# Directions for this task
Find the string "points" in the records. Copy each line that has it.

Saved data entries:
§

Lemma await_after_signals_split total newer e older :
  await_after_signals total (newer ++ e :: older) ->
  ev_act e = AWait ->
  count_done older = total /\
  forall j, (j < total)%nat -> signals (S j) older = 1%nat.
Proof.
  induction newer as [|e' newer IH]; simpl; intros [H1 H2] He.
  - exact (H1 He).
  - exact (IH H2 He).
Qed.

Lemma credit_adds_by_coordinator tr c e delta :
  credit tr = Some c -> In e tr -> ev_act e = AAdd delta -> ev_tid e = 0%nat.
Proof.
  revert c. induction tr as [|e' tr IH]; intros c Hc Hin He; [destruct Hin|].
  simpl in Hc. destruct (credit tr) as [c'|] eqn:Hc'; [|discriminate].
  destruct Hin as [->|Hin]; [|exact (IH _ eq_refl Hin He)].
  rewrite He in Hc. destruct (Nat.eqb_spec (ev_tid e) 0); [assumption|discriminate].
Qed.

Lemma owes_finished t : owes t = if finished t then 0%nat else 1%nat.
Proof. reflexivity. Qed.

(** C1.  In [goroutinesWithWaitGroup], for a batch of any length and under
    every schedule, when [wg.Wait] returns all the [wg.Done] calls have been
    made: as many as there are tasks, exactly one by each launched task. *)
Theorem await_not_before_all_signals sem batch s newer older :
  reachable (goroutinesWithWaitGroupOn sem batch) s ->
  trace s = newer ++ Ev 0 AWait :: older ->
  count_done older = length batch /\
  forall j, (j < length batch)%nat -> signals (S j) older = 1%nat.
Proof.
  intros Hr Htr.
  pose proof (disciplined_reachable _ _ _
                (goroutinesWithWaitGroupOn_coordinator sem batch) Hr) as Hd.
  destruct Hd. rewrite Htr in d_await.
  exact (await_after_signals_split _ _ _ _ d_await eq_refl).
Qed.

Lemma await_not_before_all_signals_witness :
  count_done (skipn 3 (trace wg_final)) = 5%nat /\
  forall j, (j < 5)%nat -> signals (S j) (skipn 3 (trace wg_final)) = 1%nat.
Proof.
  apply (await_not_before_all_signals SharedVar orders wg_final
           (firstn 2 (trace wg_final)) (skipn 3 (trace wg_final))).
  - exists wg_schedule. vm_compute. reflexivity.
  - vm_compute. reflexivity.
Defined.

(** C4.  In [goroutinesWithWaitGroup] the counter is never negative (and
    [wg.Done] never panics): it is the registrations minus the signals; every
    registration is made by the coordinator, before the launch it stands for;
    the coordinator never signals and each task signals exactly once, when it
    completes. *)
Theorem pending_never_negative sem batch s :
  reachable (goroutinesWithWaitGroupOn sem batch) s ->
  0 <= pending s /\
  panicked s = false /\
  pending s = registrations (trace s) - Z.of_nat (count_done (trace s)) /\
  register_before_launch (trace s) = true /\
  (forall e delta, In e (trace s) -> ev_act e = AAdd delta -> ev_tid e = 0%nat) /\
  signals 0 (trace s) = 0%nat /\
  (forall j, signals (S j) (trace s) =
     match gos s !! j with
     | Some t => if finished t then 1%nat else 0%nat
     | None => 0%nat
     end).
Proof.
  intros Hr.
  destruct (disciplined_reachable _ _ _
              (goroutinesWithWaitGroupOn_coordinator sem batch) Hr).
  repeat split; auto.
  - lia.
  - lia.
  - unfold register_before_launch. rewrite d_credit. reflexivity.
  - intros e delta. apply (credit_adds_by_coordinator _ _ _ _ d_credit).
  - intros j. rewrite d_signals. destruct (gos s !! j) as [t|]; [|reflexivity].
    rewrite owes_finished. destruct (finished t); reflexivity.
Qed.

Lemma pending_never_negative_witness :
  0 <= pending wg_final /\
  panicked wg_final = false /\
  pending wg_final =
    registrations (trace wg_final) - Z.of_nat (count_done (trace wg_final)) /\
  register_before_launch (trace wg_final) = true /\
  (forall e delta, In e (trace wg_final) -> ev_act e = AAdd delta ->
                   ev_tid e = 0%nat) /\
  signals 0 (trace wg_final) = 0%nat /\
  (forall j, signals (S j) (trace wg_final) =
     match gos wg_final !! j with
     | Some t => if finished t then 1%nat else 0%nat
     | None => 0%nat
     end).
Proof.
  apply (pending_never_negative SharedVar orders wg_final).
  exists wg_schedule. vm_compute. reflexivity.
Defined.

(** A launched task is never stuck: until it has returned it can take its
    next step. *)
Lemma guarded_task_progress total s (j : nat) t :
  disciplined total s -> gos s !! j = Some t -> finished t = false ->
  exists s', step (S j) s = Some s'.
Proof.
  intros Hd Ht Hf. destruct Hd.
  pose proof (Forall_lookup_1 _ _ _ _ d_gos Ht) as Hg.
  unfold step. rewrite d_ok. simpl. rewrite Ht.
  inversion Hg; subst; simpl in *; eauto; try discriminate.
  match goal with H : plain _ |- _ => inversion H; subst end; simpl; eauto.
Qed.



(** ** Scenarios without the barrier *)

Lemma unsync_step b i s s' :
  unsync_state b s -> step i s = Some s' -> unsync_state b s'.
Proof.
  intros [Hok Hco Hde Hgo Hev Hpe Hla Hal] Hstep.
  unfold step in Hstep. rewrite Hok in Hstep.
  destruct s as [[cc cd ck] gs p wc vs tr pk]; simpl in *. subst cd pk p.
  destruct i as [|j]; simpl in Hstep.
  - inversion Hco; subst; simpl in Hstep; try discriminate;
      injection Hstep as <-; constructor; simpl; auto.
    + apply Forall_app; split; [assumption|].
      repeat constructor; assumption.
    + rewrite length_app; simpl; lia.
    + discriminate.
  - destruct (gs !! j) as [t|] eqn:Ht; [|discriminate].
    destruct (Forall_lookup_1 _ _ _ _ Hgo Ht) as [Hp Hd].
    destruct t as [tc td tk]; simpl in *. subst td.
    inversion Hp; subst; simpl in Hstep; try discriminate;
      injection Hstep as <-; constructor; simpl; rewrite ?length_insert; auto;
      try (apply Forall_insert; [assumption | split; simpl; auto]);
      try (intros Hb; specialize (Hal Hb); subst gs; discriminate).
Qed.

Lemma unsync_reachable b p s :
  unsynchronised b p -> reachable p s -> unsync_state b s.
Proof.
  intros Hp. apply reachable_ind.
  - constructor; simpl; auto.
  - intros i s1 s2 H1 H2. exact (unsync_step _ _ _ _ H1 H2).
Qed.

Lemma forRange_unsynchronised b sem body k batch :
  (forall x k', unsynchronised b k' -> unsynchronised b (body x k')) ->
  unsynchronised b k ->
  forall i, unsynchronised b (forRange sem i batch body k).
Proof.
  intros Hbody Hk. induction batch as [|o rest IH]; intros i; simpl.
  - exact Hk.
  - constructor. apply Hbody, IH.
Qed.

Lemma sequentialProcessingOn_unsynchronised sem batch :
  unsynchronised false (sequentialProcessingOn sem batch).
Proof.
  unfold sequentialProcessingOn. constructor. constructor. intros st.
  apply forRange_unsynchronised.
  - intros x k Hk. constructor. intros o. repeat constructor. exact Hk.
  - repeat constructor.
Qed.

Lemma simpleGoroutine_unsynchronised : unsynchronised true simpleGoroutine.
Proof. unfold simpleGoroutine. repeat constructor. Qed.

Lemma multipleGoroutinesOn_unsynchronised sem batch :
  unsynchronised true (multipleGoroutinesOn sem batch).
Proof.
  unfold multipleGoroutinesOn. constructor. constructor. intros st.
  apply forRange_unsynchronised.
  - intros x k Hk. constructor. intros o. constructor; [reflexivity| |exact Hk].
    apply plain_processOrder. constructor.
  - repeat constructor.
Qed.
(** * TaktX download server: the job orchestration core of [src/server.py]

    A shallow embedding of the parts of [server.py] that submit, supervise,
    cancel, finalize and delete download jobs:

    - [parse_time_str] and the expected clip duration (lines 54-63, 259-275);
    - the two progress regular expressions and the per-line update of the
      status record (lines 32-35, 308-340);
    - the [/api/cancel] handler on the job registry (lines 159-170);
    - the finalize-or-cleanup tail of [start_download_process]
      (lines 342-390);
    - [delete_clip] and its handler (lines 196-202, 402-432).

    Python values are modelled as the code has them: [str] as [string] (code
    points below 256), [float] as the kernel's binary64 [float], the
    registry dict as a [gmap] from job id to status record, the library
    directory as a listing of named files.  What the operating system and the
    supervised process decide (lines printed, exit code, files left behind,
    which removals fail, when a cancel request is served) is an explicit
    environment the functions take as input. *)

From Stdlib Require Import ZArith String Ascii List Bool Lia.
From Stdlib Require Import PrimFloat SpecFloat FloatOps Uint63.
From Stdlib Require Import DecimalString.
From Stdlib Require Import Sorted Permutation OrderedTypeEx.
From stdpp Require Import gmap strings.

Local Open Scope string_scope.
Local Open Scope list_scope.

(** ** Python string primitives *)

Module Py.

(** [str.isspace] on one character, restricted to code points below 256:
    TAB..CR, FS..US, SPACE, NEL and NBSP.  The same predicate decides
    [\s] in a [str] pattern and what [str.strip()] removes. *)
Definition isspace (c : ascii) : bool :=
  let n := nat_of_ascii c in
  (Nat.leb 9 n && Nat.leb n 13) || (Nat.leb 28 n && Nat.leb n 32)
  || Nat.eqb n 133 || Nat.eqb n 160.

(** Decimal digits below code point 256: [0-9]. *)
Definition isdigit (c : ascii) : bool :=
  let n := nat_of_ascii c in Nat.leb 48 n && Nat.leb n 57.

Fixpoint lstrip (s : string) : string :=
  match s with
  | String c s' => if isspace c then lstrip s' else s
  | EmptyString => EmptyString
  end.

(** [rstrip] keeps a character when it is not white space or when something
    is kept after it. *)
Fixpoint rstrip (s : string) : string :=
  match s with
  | String c s' =>
      match rstrip s' with
      | EmptyString => if isspace c then EmptyString else String c EmptyString
      | r => String c r
      end
  | EmptyString => EmptyString
  end.
(** * Monte Carlo options pricing engine: a shallow embedding

    The models under [src/models] (MonteCarloSimulation, AsianOption,
    BarrierOption, LookbackOption) and [utils/matrixOperations.js] are
    embedded as Rocq functions, and the statements of the engine's
    specification are settled against them.

    Conventions of the embedding:
    - a JavaScript number is a [num]: NaN, the two infinities, or a real.
      Arithmetic on finite numbers is exact real arithmetic (no rounding, no
      overflow, one zero); the special values follow IEEE 754 as JavaScript
      exposes it;
    - a JavaScript object is a finite map from property names to values;
      an instance also carries its class, for method dispatch;
    - [Math.random] reads the next entry of a stream of uniforms that is
      threaded through every computation, together with the exception, if
      one is thrown. *)

From Stdlib Require Import Reals Lra Lia ZArith.
From stdpp Require Import base strings gmap list.

Open Scope R_scope.

(** ** Numbers *)

Inductive num : Type :=
| NaN
| PosInf
| NegInf
| Real (x : R).

Module Num.

Definition Rltb (x y : R) : bool := if Rlt_dec x y then true else false.
Definition Rleb (x y : R) : bool := if Rle_dec x y then true else false.
Definition Reqb (x y : R) : bool := if Req_dec_T x y then true else false.

Definition finite (a : num) : bool :=
  match a with Real _ => true | _ => false end.

Definition neg (a : num) : num :=
  match a with
  | NaN => NaN
  | PosInf => NegInf
  | NegInf => PosInf
  | Real x => Real (- x)
  end.

Definition add (a b : num) : num :=
  match a, b with
  | NaN, _ | _, NaN => NaN
  | PosInf, NegInf | NegInf, PosInf => NaN
  | PosInf, _ | _, PosInf => PosInf
  | NegInf, _ | _, NegInf => NegInf
  | Real x, Real y => Real (x + y)
  end.

Definition sub (a b : num) : num := add a (neg b).

(** An infinity with the sign of [x]; NaN when [x] is zero. *)
Definition signed_inf (x : R) : num :=
  if Rltb 0 x then PosInf else if Rltb x 0 then NegInf else NaN.

Definition mul (a b : num) : num :=
  match a, b with
  | NaN, _ | _, NaN => NaN
  | PosInf, PosInf | NegInf, NegInf => PosInf
  | PosInf, NegInf | NegInf, PosInf => NegInf
  | PosInf, Real y | Real y, PosInf => signed_inf y
  | NegInf, Real y | Real y, NegInf => signed_inf (- y)
  | Real x, Real y => Real (x * y)
  end.

(** Division. A finite number over zero is an infinity with the sign of
    the numerator (the embedding has one zero), and 0/0 is NaN. *)
Definition div (a b : num) : num :=
  match a, b with
  | NaN, _ | _, NaN => NaN
  | Real x, Real y => if Reqb y 0 then signed_inf x else Real (x / y)
  | Real _, _ => Real 0
  | PosInf, Real y => if Rltb y 0 then NegInf else PosInf
  | NegInf, Real y => if Rltb y 0 then PosInf else NegInf
  | _, _ => NaN
  end.

(** [a < b], [a <= b], [a >= b], [a > b]: false as soon as one side is NaN. *)
Definition ltb (a b : num) : bool :=
  match a, b with
  | NaN, _ | _, NaN => false
  | _, NegInf | PosInf, _ => false
  | NegInf, _ | _, PosInf => true
  | Real x, Real y => Rltb x y
  end.

Definition leb (a b : num) : bool :=
  match a, b with
  | NaN, _ | _, NaN => false
  | NegInf, _ | _, PosInf => true
  | _, NegInf | PosInf, _ => false
  | Real x, Real y => Rleb x y
  end.

Definition geb (a b : num) : bool := leb b a.
Definition gtb (a b : num) : bool := ltb b a.

(** [Math.max(a, b)] and [Math.min(a, b)]: NaN as soon as one argument is. *)
Definition max (a b : num) : num :=
  match a, b with
  | NaN, _ | _, NaN => NaN
  | _, _ => if ltb a b then b else a
  end.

§

# Output below
    points below 256), [float] as the kernel's binary64 [float], the
(** [str.isspace] on one character, restricted to code points below 256:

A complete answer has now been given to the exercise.